*TASK REQUIREMENTS*
Can you pull out each line of the data below that includes the word "Lemma"?

*RECORDS SUPPLIED*
Module DataFrame.
Record t := mk {
  columns : list pystr;
  rows : list (list cell)
}.
End DataFrame.

Definition cell_default : cell := CStr [].

(** The first [n] rows of a table given by its columns. *)
Fixpoint transpose (n : nat) (cols : list (list cell)) : list (list cell) :=
  match n with
  | O => []
  | S n' => map (hd cell_default) cols :: transpose n' (map (@tl cell) cols)
  end.

(** [pd.DataFrame(d)] for a dict of lists: the keys become the columns, in
    order; lists of unequal length are refused with [ValueError]. *)
Definition pd_DataFrame (d : dict) : result DataFrame.t :=
  match d with
  | [] => Ok (DataFrame.mk [] [])
  | (_, c0) :: _ =>
      if forallb (fun kc => Nat.eqb (length (snd kc)) (length c0)) d
      then Ok (DataFrame.mk (map fst d) (transpose (length c0) (map snd d)))
      else Raise ValueError
  end.

(** [str(b)] for a [bool]. *)
Definition py_bool (b : bool) : pystr :=
  if b then py "True" else py "False".

(** How [to_csv] prints a cell. *)
Definition cell_str (c : cell) : pystr :=
  match c with
  | CStr s => s
  | CBool b => py_bool b
  end.

(** *** The CSV writer ([csv.QUOTE_MINIMAL], as [to_csv] configures it) *)

Definition delimiter : N := COMMA.
Definition quotechar : N := DQUOTE.
(** [os.linesep] on the platform modelled. *)
Definition lineterminator : pystr := [LF].

(** The characters whose presence makes the writer quote a field. *)
Definition csv_special (c : N) : bool :=
  (c =? delimiter) || (c =? quotechar) || existsb (N.eqb c) lineterminator.

(** [doublequote=True]: a quote inside a field is written twice. *)
Fixpoint csv_escape (f : pystr) : pystr :=
  match f with
  | [] => []
  | c :: f' =>
      if c =? quotechar then quotechar :: quotechar :: csv_escape f'
      else c :: csv_escape f'
  end.

Definition csv_field (f : pystr) : pystr :=
  if existsb csv_special f then quotechar :: csv_escape f ++ [quotechar] else f.

(** One record; a record that is a single empty field is written as an
    empty quoted field, so that it is not taken for an empty line. *)
Definition csv_row (fields : list pystr) : pystr :=
  match fields with
  | [[]] => [quotechar; quotechar] ++ lineterminator
  | _ => join [delimiter] (map csv_field fields) ++ lineterminator
  end.

Definition csv_text (records : list (list pystr)) : pystr :=
  concat (map csv_row records).

(** The records [df.to_csv(..., index=False)] writes: the header, then
    one record per row, with no index column. *)
Definition csv_records (df : DataFrame.t) : list (list pystr) :=
  DataFrame.columns df :: map (map cell_str) (DataFrame.rows df).

(** *** Reading a CSV text back

    The rows and fields of a CSV file are what a reader of the format
    finds in it (RFC 4180 with the writer's dialect: comma, double quote,
    doubled quotes inside quoted fields, line feed after each record).
    The statements about rows and columns of [analise_tokens.csv] below
    are about the result of this reader on the text written. *)

Inductive reader_state :=
  | StartRecord | StartField | InField | InQuoted | QuoteInQuoted.

Fixpoint csv_read_from (st : reader_state) (fld : pystr) (row : list pystr)
    (s : pystr) : option (list (list pystr)) :=
  match s with
  | [] =>
      match st with
      | StartRecord => Some []
      | StartField => Some [rev ([] :: row)]
      | InField | QuoteInQuoted => Some [rev (rev fld :: row)]
      | InQuoted => None
      end
  | c :: s' =>
      match st with
      | StartRecord =>
          if c =? LF then cons [] <$> csv_read_from StartRecord [] [] s'
          else if c =? quotechar then csv_read_from InQuoted [] [] s'
          else if c =? delimiter then csv_read_from StartField [] [[]] s'
          else csv_read_from InField [c] [] s'
      | StartField =>
          if c =? LF then cons (rev ([] :: row)) <$> csv_read_from StartRecord [] [] s'
          else if c =? quotechar then csv_read_from InQuoted [] row s'
          else if c =? delimiter then csv_read_from StartField [] ([] :: row) s'
          else csv_read_from InField [c] row s'
      | InField =>
          if c =? LF then cons (rev (rev fld :: row)) <$> csv_read_from StartRecord [] [] s'
          else if c =? delimiter then csv_read_from StartField [] (rev fld :: row) s'
          else csv_read_from InField (c :: fld) row s'
      | InQuoted =>
          if c =? quotechar then csv_read_from QuoteInQuoted fld row s'
          else csv_read_from InQuoted (c :: fld) row s'
      | QuoteInQuoted =>
          if c =? quotechar then csv_read_from InQuoted (quotechar :: fld) row s'
          else if c =? delimiter then csv_read_from StartField [] (rev fld :: row) s'
          else if c =? LF then cons (rev (rev fld :: row)) <$> csv_read_from StartRecord [] [] s'
          else None
      end
  end.

Definition csv_read (s : pystr) : option (list (list pystr)) :=
  csv_read_from StartRecord [] [] s.

(** ** The script *)

Definition MODEL_NAME : pystr := py "pt_core_news_sm".

Definition TOKENS_CSV : pystr := py "analise_tokens.csv".
Definition NOUN_CHUNKS_TXT : pystr := py "noun_chunks.txt".
Definition ENTIDADES_TXT : pystr := py "entidades_nomeadas.txt".
Definition VISUALIZACAO_HTML : pystr := py "visualizacao_dependencias.html".

Definition output_files : list pystr :=
  [TOKENS_CSV; NOUN_CHUNKS_TXT; ENTIDADES_TXT; VISUALIZACAO_HTML].

Definition MSG_NOT_FOUND : pystr :=
  py "O arquivo especificado n" ++ [A_TILDE] ++ py "o foi encontrado.".

Definition MSG_DONE : pystr :=
  py "An" ++ [A_ACUTE] ++ py "lise conclu" ++ [I_ACUTE]
    ++ py "da! Os resultados foram salvos como arquivos.".

Definition MSG_INSTALLING : pystr :=
  py "Instalando depend" ++ [E_CIRC] ++ py "ncias...".

Definition MSG_DOWNLOADING : pystr := py "Baixando modelo 'pt_core_news_sm'...".

Definition PROMPT : pystr := py "Digite o caminho do arquivo de texto: ".

(** [f"{ent.text} ({ent.label_})"] *)
Definition entity_descriptor (ent : Span.t) : pystr :=
  Span.text ent ++ py " (" ++ Span.label_ ent ++ py ")".
Lemma sleep_emits l d :
  d <= l -> emits (sleep_within l) (sleep d).
Proof.
  intros Hd. unfold sleep. destruct (Qltb d 0) eqn:E; [apply emits_raise|].
  apply Qltb_ge in E. apply emits_emit. split; assumption.
Qed.

Lemma py_min_le_l a b : py_min a b <= a.
Proof. rewrite py_min_Qmin. apply Q.le_min_l. Qed.

Lemma run_iteration_emits clock via process failure s kwds st :
  emits (sleep_within (latency s))
        (run_iteration clock via process failure s kwds st).
Proof.
  unfold run_iteration, run_condition.
  apply emits_bind; [repeat emits_step|intros go_on].
  destruct (negb go_on); [apply emits_ret|].
  apply emits_bind; [apply emits_timer|intros now].
  destruct (Qltb _ _).
  - apply emits_bind; [|intros _; apply emits_ret].
    apply sleep_emits, py_min_le_l.
  - apply emits_bind; [|intros r; repeat emits_step].
    eapply emits_weaken; [|apply run_poll_emits].
    intros e. apply poll_event_sleep_within.
Qed.

Lemma run_loop_emits fuel clock via process failure s kwds :
  forall st, emits (sleep_within (latency s))
                   (run_loop fuel clock via process failure s kwds st).
Proof.
  induction fuel as [|fuel IH]; intros st; cbn [run_loop]; [apply emits_ret|].
  apply emits_bind; [apply run_iteration_emits|intros r].
  destruct (fst r); [apply emits_ret|apply IH..].
Qed.

(** X1.  However long [run] goes on and however it ends, every sleep it makes
    is at most [latency] seconds long and never negative: the [done] flag is
    looked at again within that time. *)
Theorem run_sleeps_within_latency fuel clock via process failure args kwds w :
  exists events,
    trace (snd (run fuel clock via process failure args kwds w)) = trace w ++ events /\
    Forall (sleep_within (latency (run_settings args kwds))) events.
Proof.
  apply (emits_bind _ (run_init clock)).
  - unfold run_init. repeat emits_step.
  - intros st. apply run_loop_emits.
Qed.

(** X2.  A pass of [run] in which [loop] returns and [process] accepts every
    pair: [process] has been called once for each pair, in the order of the
    result, and nothing else has happened since [loop] returned; the back-off
    is cleared, and [lst] and [dly] are the start and the delay that [loop]
    returned. *)
Theorem run_poll_completed clock via process failure s kwds st w last' delay res w1 :
  loop clock via (kw_cycle kwds) (Some (lst st)) (kw_params kwds)
       (kw_pass_thru kwds) w = (Ok (last', delay, res), w1) ->
  (forall p v, In (p, v) res -> process_call process p v = None) ->
  run_poll clock via process failure s kwds st w
    = (Ok (Polled, mkRunState None last' delay (beg st)),
       mkWorld (ticks w1) (polls w1) (checks w1) (trace w1 ++ process_events res)).
Proof.
  intros Hloop Hres. unfold run_poll, run_try. rewrite Hloop.
  rewrite (process_all_returns process res w1 Hres). reflexivity.
Qed.
(** Between pointer-down and release nothing changes the held index, the
    offset or the number of tiles. *)
Lemma step_during_drag (ev : Event) (s : State) (i : nat) :
  during_drag ev = true →
  length (pieces s) = (ROWS * COLS)%nat →
  draggedIndex s = Some i → (i < ROWS * COLS)%nat →
  ∃ s', step ev s = Some s'
    ∧ length (pieces s') = (ROWS * COLS)%nat
    ∧ draggedIndex s' = Some i ∧ offsetRef s' = offsetRef s.
Proof.
  intros Hev Hlen Hd Hi.
  destruct ev as [img w r|c e|c e| | |r|c e]; try done; cbn [step].
  - eexists. split; [reflexivity|].
    rewrite onload_pieces, initializePieces_length. by repeat split.
  - destruct (handleMouseMove_frame c e s) as (s' & -> & Hl & Hd' & Ho & _).
    { intros j Hj. rewrite Hd in Hj. injection Hj as <-. by rewrite Hlen. }
    exists s'. split; [done|]. rewrite Hl, Hd', Ho. by repeat split.
  - eexists. split; [reflexivity|]. unfold fixPuzzle.
    destruct (image s) as [img|]; cbn [pieces setPieces draggedIndex offsetRef];
      rewrite ?solvedPieces_length; by repeat split.
  - eexists. split; [reflexivity|]. unfold messUpPuzzle.
    destruct (image s) as [img|]; cbn [pieces setPieces draggedIndex offsetRef];
      rewrite ?initializePieces_length; by repeat split.
  - eexists. split; [reflexivity|].
    destruct (handleWheel_frame c e s) as (-> & _ & -> & ->). by repeat split.
Qed.

Lemma run_during_drag (mid : list Event) (s : State) (i : nat) :
  forallb during_drag mid = true →
  length (pieces s) = (ROWS * COLS)%nat →
  draggedIndex s = Some i → (i < ROWS * COLS)%nat →
  ∃ s', run mid s = Some s'
    ∧ length (pieces s') = (ROWS * COLS)%nat
    ∧ draggedIndex s' = Some i ∧ offsetRef s' = offsetRef s.
Proof.
  revert s. induction mid as [|ev mid IH]; intros s Hmid Hlen Hd Hi.
  - exists s. by repeat split.
  - cbn [forallb] in Hmid. apply andb_true_iff in Hmid as [Hev Hmid].
    destruct (step_during_drag ev s i Hev Hlen Hd Hi)
      as (s1 & Hs1 & Hl1 & Hd1 & Ho1).
    destruct (IH s1 Hmid Hl1 Hd1 Hi) as (s' & Hs' & Hl' & Hd' & Ho').
    exists s'. cbn [run]. rewrite Hs1. cbn [mbind option_bind].
    rewrite Hs', Ho', Ho1. by repeat split.
Qed.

*WRITTEN SOLUTION*
Lemma sleep_emits l d :
Lemma py_min_le_l a b : py_min a b <= a.
Lemma run_iteration_emits clock via process failure s kwds st :
Lemma run_loop_emits fuel clock via process failure s kwds :
Lemma step_during_drag (ev : Event) (s : State) (i : nat) :
Lemma run_during_drag (mid : list Event) (s : State) (i : nat) :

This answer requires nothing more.